Autoinducer-2 and bile salts induce c-di-GMP synthesis to repress the T3SS via the CesD/SycD/LcrH family of chaperones

Abstract

Abstract Cyclic di-GMP (c-di-GMP) is a bacterial second messenger that transduces extracellular stimuli into intracellular responses, efficiently coordinating a plethora of important biological processes. Low levels of c-di-GMP are often associated with highly virulent behavior that depends on the type III secretion system (T3SS) effectors encoded, whereas elevated levels of c-di-GMP lead to the repression of T3SSs. However, extracellular signals that modulate c-di-GMP metabolism to control T3SSs and the underlying mechanisms remain largely obscure. Here, we identify a GAPES1 domain-containing diguanylate cyclase (DGC) YeaJ that senses the quorum sensing signal autoinducer-2 (AI-2) to repress T3SS-1 gene expression in Salmonella enterica serovar Typhimurium. YeaJ homologs capable of sensing AI-2 are present in many other species belonging to Enterobacterales. We also reveal that bile components taurocholate and taurodeoxycholate bind to the periplasmic sensory domain of the DGC YedQ to induce intracellular accumulation of c-di-GMP, thus repressing the expression of T3SS-1 genes.

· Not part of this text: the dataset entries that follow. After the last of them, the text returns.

(* ===== verification/ProxyPool.v ===== *)
(** * The rotating proxy pool ([internal/proxy/pool.go])

    A [Pool] hands out egress identities.  The Go code shares [*Proxy]
    pointers between the pool's slice, its [byURL] map and the workers that
    hold a proxy while a request is in flight, so the model keeps an explicit
    store of proxies addressed by allocation number: a proxy dropped by
    [Reload] stays in the store and may still be reported on.

    The clock is a parameter: an operation that reads [time.Now()] several
    times takes [clk], the successive readings, and one that reads it once
    takes [now].  [rand.Intn] and [rand.Float64] are the arguments [intn] and
    [rnd] of the strategies that use them. *)

From S2P Require Import Prelude Float64.

(** ** Data *)

Inductive Strategy := RoundRobin | Random | WeightedSuccessRate.

Inductive Outcome := Success | Failure | Blocked | RateLimited | Neutral.

#[export] Instance Strategy_eq_dec : EqDecision Strategy.
Proof. solve_decision. Defined.

#[export] Instance Outcome_eq_dec : EqDecision Outcome.
Proof. solve_decision. Defined.

Definition healthAlpha : f64 := f64_const 2 10.
(** The compiler folds [1-healthAlpha] exactly before rounding it. *)
Definition healthKeep : f64 := f64_const 8 10.

Record Proxy := mkProxy {
  URL : string;
  consecutiveFails : Z;
  bannedUntil : time;
  totalSuccess : Z;
  totalFailure : Z;
  lastUsedAt : time;
  banStreak : Z;
  health : f64;
  hasHealth : bool }.

Definition freshProxy (u : string) : Proxy :=
  mkProxy u 0 zeroTime 0 0 zeroTime 0 f64_zero false.

Definition Key (p : Proxy) : string := if decide (URL p = ""%string) then "direct"%string else URL p.

Definition isBanned (now : time) (p : Proxy) : bool := Before now (bannedUntil p).

Definition healthLocked (p : Proxy) : f64 :=
  if hasHealth p then health p else S754_finite true (2 ^ 52) (-52).

Definition recordHealthLocked (ok : bool) (p : Proxy) : Proxy :=
  let v := if ok then f64_one else f64_zero in
  let h := if hasHealth p then f64_add (f64_mul healthKeep (health p)) (f64_mul healthAlpha v)
           else v in
  mkProxy (URL p) (consecutiveFails p) (bannedUntil p) (totalSuccess p) (totalFailure p)
    (lastUsedAt p) (banStreak p) h true.

Record Stats := mkStats {
  sURL : string;
  sTotalSuccess : Z;
  sTotalFailure : Z;
  sConsecutiveFails : Z;
  sBanned : bool;
  sBannedUntil : time;
  sLastUsedAt : time;
  sBanStreak : Z;
  sHealth : f64 }.

Definition stats (now : time) (p : Proxy) : Stats :=
  mkStats (URL p) (totalSuccess p) (totalFailure p) (consecutiveFails p) (isBanned now p)
    (bannedUntil p) (lastUsedAt p) (banStreak p) (healthLocked p).

(** [SuccessRate]: the sum of the two [uint64] counters wraps. *)
Definition SuccessRate (s : Stats) : f64 :=
  let total := wrapu64 (sTotalSuccess s + sTotalFailure s) in
  if total =? 0 then f64_zero else f64_div (f64_of_Z (sTotalSuccess s)) (f64_of_Z total).

(** ** Updates of one proxy *)

Definition set_fails (n : Z) (p : Proxy) : Proxy :=
  mkProxy (URL p) n (bannedUntil p) (totalSuccess p) (totalFailure p) (lastUsedAt p)
    (banStreak p) (health p) (hasHealth p).
Definition set_bannedUntil (t : time) (p : Proxy) : Proxy :=
  mkProxy (URL p) (consecutiveFails p) t (totalSuccess p) (totalFailure p) (lastUsedAt p)
    (banStreak p) (health p) (hasHealth p).
Definition set_streak (n : Z) (p : Proxy) : Proxy :=
  mkProxy (URL p) (consecutiveFails p) (bannedUntil p) (totalSuccess p) (totalFailure p)
    (lastUsedAt p) n (health p) (hasHealth p).
Definition set_lastUsed (t : time) (p : Proxy) : Proxy :=
  mkProxy (URL p) (consecutiveFails p) (bannedUntil p) (totalSuccess p) (totalFailure p) t
    (banStreak p) (health p) (hasHealth p).
Definition incr_success (p : Proxy) : Proxy :=
  mkProxy (URL p) (consecutiveFails p) (bannedUntil p) (wrapu64 (totalSuccess p + 1))
    (totalFailure p) (lastUsedAt p) (banStreak p) (health p) (hasHealth p).
Definition incr_failure (p : Proxy) : Proxy :=
  mkProxy (URL p) (consecutiveFails p) (bannedUntil p) (totalSuccess p)
    (wrapu64 (totalFailure p + 1)) (lastUsedAt p) (banStreak p) (health p) (hasHealth p).

(** ** The pool *)

Record Pool := mkPool {
  heap : gmap nat Proxy;      (* every Proxy object ever allocated *)
  fresh_ptr : nat;
  proxies : list nat;
  byURL : gmap string nat;
  idx : nat;
  banThreshold : Z;
  banCooldown : duration;
  strategy : Strategy;
  MaxCooldown : duration }.

Definition set_heap (h : gmap nat Proxy) (pl : Pool) : Pool :=
  mkPool h (fresh_ptr pl) (proxies pl) (byURL pl) (idx pl) (banThreshold pl) (banCooldown pl)
    (strategy pl) (MaxCooldown pl).
Definition set_idx (i : nat) (pl : Pool) : Pool :=
  mkPool (heap pl) (fresh_ptr pl) (proxies pl) (byURL pl) i (banThreshold pl) (banCooldown pl)
    (strategy pl) (MaxCooldown pl).

(** [&Proxy{URL: u}] *)
Definition allocProxy (u : string) (pl : Pool) : Pool * nat :=
  (mkPool (<[fresh_ptr pl := freshProxy u]> (heap pl)) (S (fresh_ptr pl)) (proxies pl) (byURL pl)
     (idx pl) (banThreshold pl) (banCooldown pl) (strategy pl) (MaxCooldown pl), fresh_ptr pl).

(** Dereference of a [*Proxy]; the pool's pointers are never nil. *)
Definition deref (pl : Pool) (p : nat) : Proxy := default (freshProxy "") (heap pl !! p).

Definition update (p : nat) (f : Proxy -> Proxy) (pl : Pool) : Pool :=
  set_heap (alter f p (heap pl)) pl.

Definition orDirect (urls : list string) : list string :=
  match urls with [] => [""%string] | _ => urls end.

(** The body of [setProxies]: each URL gets a new proxy, appended to the slice. *)
Fixpoint setProxies_loop (urls : list string) (pl : Pool) : Pool :=
  match urls with
  | [] => pl
  | u :: rest =>
      let '(pl1, p) := allocProxy u pl in
      setProxies_loop rest
        (mkPool (heap pl1) (fresh_ptr pl1) (proxies pl1 ++ [p]) (<[u := p]> (byURL pl1)) (idx pl1)
           (banThreshold pl1) (banCooldown pl1) (strategy pl1) (MaxCooldown pl1))
  end.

Further, we found that c-di-GMP negatively controls the function of T3SSs through binding to the widely conserved CesD/SycD/LcrH family of T3SS chaperones. Our results support a model in which bacteria sense changes in population density and host-derived cues to regulate c-di-GMP synthesis, thereby modulating the activity of T3SSs via a c-di-GMP-responsive T3SS chaperone.